------ INPUT RECORDS ------
Lemma modify_entries_good v ks en u en' u' :
  NoDup ks -> modify_spec ks (compare_swap_view_entry v) en u = Ok (en', u') -> updater_result u' = None ->
  reducing v u -> (forall k, k ∈ ks -> to_update u k) -> mappings_nonempty u ->
  entries_good v en -> entries_good v en'.
Proof.
  intros Hn. revert en u. induction Hn as [|k ks Hk Hn IH]; intros en u Hrun Hres Hred Hup Hne Hen; simpl in Hrun.
  { by injection Hrun as <- <-. }
  destruct (compare_swap_view_entry v k (en !! k) u) as [[op|err|] u1] eqn:Hc; try discriminate.
  destruct (modify_entries_ok _ _ _ _ _ _ Hn Hrun Hres) as (Hres1 & _).
  destruct (compare_swap_ok _ _ _ _ _ _ Hc Hres1) as ([Hcl Hnm] & _).
  destruct (compare_swap_good _ _ _ _ _ _ Hc Hres1 Hred (Hup k ltac:(left)) Hne (Hen k)) as [Hop Hred1].
  eapply IH; [done|done|done|..].
  - intros k' Hk'. unfold to_update. assert (k <> k') by congruence. rewrite Hcl, Hnm, !lookup_delete_ne by done.
    apply Hup. by right.
  - intros k'. rewrite Hnm, lookup_delete_Some. intros [_ Hk']. by apply (Hne k').
  - intros k' b. rewrite apply_op_lookup. case_decide as Hkk; [subst; apply Hop|apply Hen].
Qed.

(** The pairs a map holds for some keys. *)
Definition held (dm : gmap bytes bytes) (ks : list bytes) : list (bytes * bytes) :=
  omap (fun d => pair d <$> dm !! d) ks.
------
ACTIVITY
Reproduce exactly the lines from the beginning of the entries above up to and including the line that contains "destruct (modify_entries_ok _".

SOLVED EXERCISE
Lemma modify_entries_good v ks en u en' u' :
  NoDup ks -> modify_spec ks (compare_swap_view_entry v) en u = Ok (en', u') -> updater_result u' = None ->
  reducing v u -> (forall k, k ∈ ks -> to_update u k) -> mappings_nonempty u ->
  entries_good v en -> entries_good v en'.
Proof.
  intros Hn. revert en u. induction Hn as [|k ks Hk Hn IH]; intros en u Hrun Hres Hred Hup Hne Hen; simpl in Hrun.
  { by injection Hrun as <- <-. }
  destruct (compare_swap_view_entry v k (en !! k) u) as [[op|err|] u1] eqn:Hc; try discriminate.
  destruct (modify_entries_ok _ _ _ _ _ _ Hn Hrun Hres) as (Hres1 & _).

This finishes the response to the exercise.